## What is expected
A stretch of the entries below is to be set down exactly, running from the line with "Lemma SFcompare_swap x" through the line with "Lemma SFcompare_nan x", both included, and no other line.

[Stored records]
↓↓↓

(* ===== verification/JsNumber.v ===== *)
(** * JavaScript numbers

    Amounts of money are JavaScript numbers, that is IEEE 754 binary64 values: the model
    computes with the Standard Library's [spec_float] at precision 53 and exponent 1024, so
    every rounding of the source is the model's rounding and a NaN makes every comparison
    false, as in the language.  Counts (lines, tokens, milliseconds) are integers and stay in
    [Z]. *)

From Stdlib Require Import SpecFloat.
From S2P Require Import Prelude.

Abbreviation number := spec_float.

Definition nadd : number -> number -> number := SFadd 53 1024.
Definition nmul : number -> number -> number := SFmul 53 1024.
Definition ndiv : number -> number -> number := SFdiv 53 1024.
Definition nlt (x y : number) : bool := SFltb x y.
Definition nle (x y : number) : bool := SFleb x y.
(** [x > y] and [x >= y]. *)
Definition ngt (x y : number) : bool := SFltb y x.
Definition nge (x y : number) : bool := SFleb y x.

(** The binary64 value nearest to [m * 2^e]. *)
Definition num (m e : Z) : number := binary_normalize 53 1024 m e false.
Definition num_of_Z (m : Z) : number := num m 0.
Definition zero : number := S754_zero false.

(** The literal [0.8], [1.0] and [1.5] as the parser reads them. *)
Definition lit_0_8 : number := num 7205759403792794 (-53).
Definition lit_1_0 : number := num_of_Z 1.
Definition lit_1_5 : number := num 3 (-1).

Definition is_nan (x : number) : bool := match x with S754_nan => true | _ => false end.

(** The integer a double stands for, if it is one. *)
Definition integerOf (x : number) : option Z :=
  match x with
  | S754_zero _ => Some 0%Z
  | S754_finite s m e =>
      let signed (n : Z) := if s : bool then (- n)%Z else n in
      if (0 <=? e)%Z then Some (signed (Zpos m * 2 ^ e)%Z)
      else if (Zpos m mod 2 ^ (- e) =? 0)%Z then Some (signed (Zpos m / 2 ^ (- e))%Z)
      else None
  | _ => None
  end.

(** ** The order *)

Lemma SFcompare_swap x y :
  SFcompare y x = match SFcompare x y with Some c => Some (CompOpp c) | None => None end.
Proof.
  destruct x as [[]|[]| |[] mx ex], y as [[]|[]| |[] my ey]; simpl; try done;
    rewrite (Z.compare_antisym ex ey); destruct (Z.compare ex ey); simpl; try done;
    rewrite Pos.compare_cont_antisym; simpl; try done; by destruct (Pos.compare_cont _ _ _).
Qed.

Lemma SFcompare_refl_nan x : is_nan x = false -> SFcompare x x = Some Eq.
Proof.
  destruct x as [[]|[]| |[] mx ex]; simpl; try done; intros _;
    by rewrite Z.compare_refl, Pos.compare_cont_refl.
Qed.

Lemma SFcompare_nan x y :
  SFcompare x y = None <-> is_nan x = true \/ is_nan y = true.
Proof.
  destruct x as [[]|[]| |[] mx ex], y as [[]|[]| |[] my ey]; simpl; try naive_solver;
    destruct (Z.compare ex ey); naive_solver.
Qed.

Lemma ngt_irrefl x : ngt x x = false.
Proof.
  unfold ngt, SFltb. destruct (is_nan x) eqn:E.
  - by destruct x.
  - by rewrite SFcompare_refl_nan.
Qed.

(** Away from NaN the order is total: what is not greater is at most. *)
Lemma ngt_false_nle x y : is_nan x = false -> is_nan y = false -> ngt x y = false -> nle x y = true.
Proof.
  unfold ngt, nle, SFltb, SFleb. intros Hx Hy. rewrite (SFcompare_swap x y).
  destruct (SFcompare x y) as [[]|] eqn:E; simpl; try done.
  apply SFcompare_nan in E. intuition congruence.
Qed.

Lemma ngt_asym x y : ngt x y = true -> ngt y x = false.
Proof.
  unfold ngt, SFltb. rewrite (SFcompare_swap x y). by destruct (SFcompare x y) as [[]|].
Qed.

Lemma ngt_nle x y : ngt x y = true -> nle x y = false.
Proof.
  unfold ngt, nle, SFltb, SFleb. rewrite (SFcompare_swap x y).
  by destruct (SFcompare x y) as [[]|].
Qed.

(** The order by class, exponent and mantissa: it is the lexicographic one. *)
Definition orderKey (x : number) : Z * Z * Z :=
  match x with
  | S754_infinity true => (-2, 0, 0)
  | S754_finite true m e => (-1, - e, - Zpos m)
  | S754_finite false m e => (1, e, Zpos m)
  | S754_infinity false => (2, 0, 0)
  | _ => (0, 0, 0)
  end%Z.

Definition keyLt (a b : Z * Z * Z) : Prop :=
  (a.1.1 < b.1.1 \/ a.1.1 = b.1.1 /\ (a.1.2 < b.1.2 \/ a.1.2 = b.1.2 /\ a.2 < b.2))%Z.

Lemma ngt_orderKey x y : is_nan x = false -> is_nan y = false ->
  ngt x y = true <-> keyLt (orderKey y) (orderKey x).
Proof.
  unfold ngt, SFltb, keyLt.
  destruct x as [[]|[]| |[] mx ex], y as [[]|[]| |[] my ey]; cbn -[Z.compare Pos.compare_cont]; intros Hx Hy; try done;
    try (split; intros; (done || lia));
    match goal with |- context [Z.compare ?a ?b] => destruct (Z.compare_spec a b) end;
    cbn; try (split; intros; (done || lia));
    match goal with |- context [Pos.compare_cont Eq ?a ?b] =>
      change (Pos.compare_cont Eq a b) with (Pos.compare a b); destruct (Pos.compare_spec a b) end;
    cbn; split; intros; (done || lia).
Qed.

(** [<=] is transitive, NaN apart. *)
Lemma ngt_false_trans x y z : is_nan x = false -> is_nan y = false -> is_nan z = false ->
  ngt x y = false -> ngt y z = false -> ngt x z = false.
Proof.
  intros Hx Hy Hz. rewrite <- !not_true_iff_false, !ngt_orderKey by done. unfold keyLt. lia.
Qed.

#[export] Hint Resolve ngt_irrefl ngt_asym ngt_nle ngt_false_nle : js.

↑↑↑

## Output below
Lemma SFcompare_swap x y :
  SFcompare y x = match SFcompare x y with Some c => Some (CompOpp c) | None => None end.
Proof.
  destruct x as [[]|[]| |[] mx ex], y as [[]|[]| |[] my ey]; simpl; try done;
    rewrite (Z.compare_antisym ex ey); destruct (Z.compare ex ey); simpl; try done;
    rewrite Pos.compare_cont_antisym; simpl; try done; by destruct (Pos.compare_cont _ _ _).
Qed.

Lemma SFcompare_refl_nan x : is_nan x = false -> SFcompare x x = Some Eq.
Proof.
  destruct x as [[]|[]| |[] mx ex]; simpl; try done; intros _;
    by rewrite Z.compare_refl, Pos.compare_cont_refl.
Qed.

Lemma SFcompare_nan x y :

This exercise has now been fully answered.